Ghipponi J P, Boitte J P, Rosier S, Lawani R, Meyer F, Bouat C
Service d'Ophtalmologie, l'Hôpital d'Instruction des Armées Laveran, Marseille, France.
Med Trop (Mars). 1995;55(4 Pt 2):459-61.
Harada's disease is a uveo-meningitis syndrome characterized by meningo-encephalic manifestations preceded by bilateral posterior uveal lesions. The etiology of Harada's disease is still unclear but it probably involves an auto-immune reaction to melanocytes. This mechanism would account for the high incidence of Harada's disease in dark-skinned patients. This report describes a case of Harada's disease that occurred in a 28-year-old woman from North Africa.
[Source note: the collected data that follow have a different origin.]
Lemma clause_shape : exists a b t, lits = a :: b :: t /\ a < 2 * num_vars s /\ b < 2 * num_vars s /\ a <> b.
Proof.
  destruct Hok as (Hlen & Hnd & Hv). destruct lits as [|a [|b t]]; cbn in Hlen; [lia..|].
  exists a, b, t. split; [done|]. split; [apply lit_lt, Hv; constructor|].
  split; [apply lit_lt, Hv; do 2 constructor|]. intros ->. cbn in Hnd.
  apply list.NoDup_cons in Hnd as [Hnd _]. apply Hnd. constructor.
Qed.

Lemma add_watched_clause_eq : add_watched_clause lits s = Some (length (clauses s), added lits s).
Proof.
  destruct clause_shape as (a & b & t & -> & Ha & Hb & Hab). destruct W as [Hlen _]. rewrite <- Hlen in Ha, Hb.
  apply lookup_lt_is_Some in Ha as [ra Ea], Hb as [rb Eb].
  unfold add_watched_clause, added. rewrite Ea, Eb.
  change ((a :: b :: t) !! 0) with (Some a). change ((a :: b :: t) !! 1) with (Some b). cbn [mbind option_bind].
  rewrite (vpush_Some _ _ _ ra) by done. cbn [mbind option_bind default from_option id].
  rewrite (vpush_Some _ _ _ rb) by (by rewrite list_lookup_insert_ne). done.
Qed.

Lemma added_lookup c l : clauses (added lits s) !! c = Some l <->
  clauses s !! c = Some l \/ (c = length (clauses s) /\ l = lits).
Proof.
  destruct clause_shape as (a & b & t & -> & _). cbn. rewrite lookup_app_Some, list_lookup_singleton_Some.
  split; [intros [?|(? & ? & <-)]|intros [?|[-> ->]]]; auto; right; (split; [lia|]); [done|]. split; [lia|done].
Qed.

Lemma added_base_ok : base_ok (added lits s).
Proof.
  pose proof added_lookup as Hlk. destruct B as [T [R1 R2] C [[] Q]].
  destruct clause_shape as (a & b & t & -> & _). split.
  - destruct T. by split.
  - split; [done|]. intros i l c Hl Hr. destruct (R2 i l c Hl Hr) as (rest & Hc & Hrest).
    exists rest. split; [|done]. apply Hlk. by left.
  - intros c l [Hc|[-> ->]]%Hlk; [by apply (C c)|done].
  - split; [by split|done].
Qed.

Lemma added_watch_ok : watch_ok (num_vars s) (clauses (added lits s)) (watches (added lits s)).
Proof. destruct clause_shape as (a & b & t & -> & Ha & Hb & Hab). by apply watch_add. Qed.

Lemma added_admits rho : admits (added lits s) rho <-> admits s rho /\ clause_true rho lits.
Proof.
  unfold admits. setoid_rewrite added_lookup.
  assert (trail (added lits s) = trail s /\ trail_lim (added lits s) = trail_lim s) as [-> ->].
  { by destruct clause_shape as (a & b & t & -> & _). }
  split.
  - intros [H1 H2]. split; [split; [|done]; intros; eapply H1; eauto|]. apply (H1 (length (clauses s))). by right.
  - intros [[H1 H2] H3]. split; [|done]. intros c l [Hc|[-> ->]]; [by eapply H1|done].
Qed.

Lemma added_clause_sets : clause_sets (added lits s) = clause_sets s ∪ {[list_to_set lits]}.
Proof.
  destruct clause_shape as (a & b & t & -> & _). unfold clause_sets. cbn [added clauses set_clauses].
  rewrite fmap_app, list_to_set_app_L. cbn [fmap list_fmap list_to_set]. by rewrite union_empty_r_L.
Qed.

Lemma added_frame : num_vars (added lits s) = num_vars s /\ trail (added lits s) = trail s /\
  trail_lim (added lits s) = trail_lim s /\ qhead (added lits s) = qhead s /\ unsat (added lits s) = unsat s /\
  seen (added lits s) = seen s /\ assign (added lits s) = assign s.
Proof. by destruct clause_shape as (a & b & t & -> & _). Qed.
End add.

Lemma inv_iff Phi Phi' q s : (forall rho, Phi rho <-> Phi' rho) -> inv Phi q s -> inv Phi' q s.
Proof. intros E [B W P L Q S]. split; try done. intros rho. by rewrite <- E, S. Qed.

(** Assigning an unassigned literal without a clause: a decision at the start
    of its level, or a unit at level 0. *)
Lemma inv_assigned Phi q s l : inv Phi q s -> assign s !! lit_var l = Some None ->
  length (trail s) ∈ trail_lim s \/ trail_lim s = [] ->
  inv (fun rho => Phi rho /\ (trail_lim s = [] -> lit_true rho l = true)) q (assigned l None s).
Proof.
  intros [B W P L Q S] Hl Hwhy. pose proof (b_trail s B) as T. split.
  - by apply assigned_base_ok.
  - by rewrite assigned_num_vars.
  - intros c lits Hc. apply assigned_propagated; [done|]. by apply (P c).
  - done.
  - cbn. rewrite length_app. lia.
  - intros rho. by rewrite assigned_admits, S by done.
Qed.

(** ** Learning *)
Record learnt_state (s s' : Solver) (u : Lit) (tail : list Lit) : Prop := {
  ls_vars : num_vars s' = num_vars s;
  ls_trail : trail s' = trail s ++ [u];
  ls_lim : trail_lim s' = trail_lim s;
  ls_qhead : qhead s' = qhead s;
  ls_unsat : unsat s' = unsat s;
  ls_seen : seen s' = seen s;
  ls_sets : clause_sets s' = match tail with [] => clause_sets s | _ => clause_sets s ∪ {[list_to_set (u :: tail)]} end;
}.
Ophthalmologic manifestations were typical with regard to clinical features and course involving bilateral papillary edema followed by exsudative detachment of the retina and diffuse cicatricial epitheliopathy of the posterior poles. However neurologic signs were mild, the main finding being atypical headache, and this particularity delayed diagnosis. Limited cerebral involvement that did not coincide with ocular lesions explains the fact that a thorough search for posterior uveal involvement with the aforesaid features was necessary. Although it occurs mainly in dark-skinned Asians, Harada's disease deserves the attention of physicians practicing in tropical areas.
原田病是一种葡萄膜脑膜炎综合征,其特征是双侧后葡萄膜病变先于脑膜脑症状出现。原田病的病因仍不明确,但可能涉及对黑素细胞的自身免疫反应。这一机制可以解释深肤色患者中原田病的高发病率。本报告描述了一例发生在一名来自北非的28岁女性身上的原田病病例。就临床特征和病程而言,眼科表现具有典型性,包括双侧乳头水肿,随后是视网膜渗出性脱离和后极部弥漫性瘢痕性上皮病变。然而,神经症状较轻,主要表现为非典型头痛,这一特殊性延误了诊断。脑部受累有限且与眼部病变不一致,这就解释了为何有必要彻底检查是否存在具有上述特征的后葡萄膜受累情况。尽管原田病主要发生在深肤色的亚洲人身上,但它值得在热带地区执业的医生关注。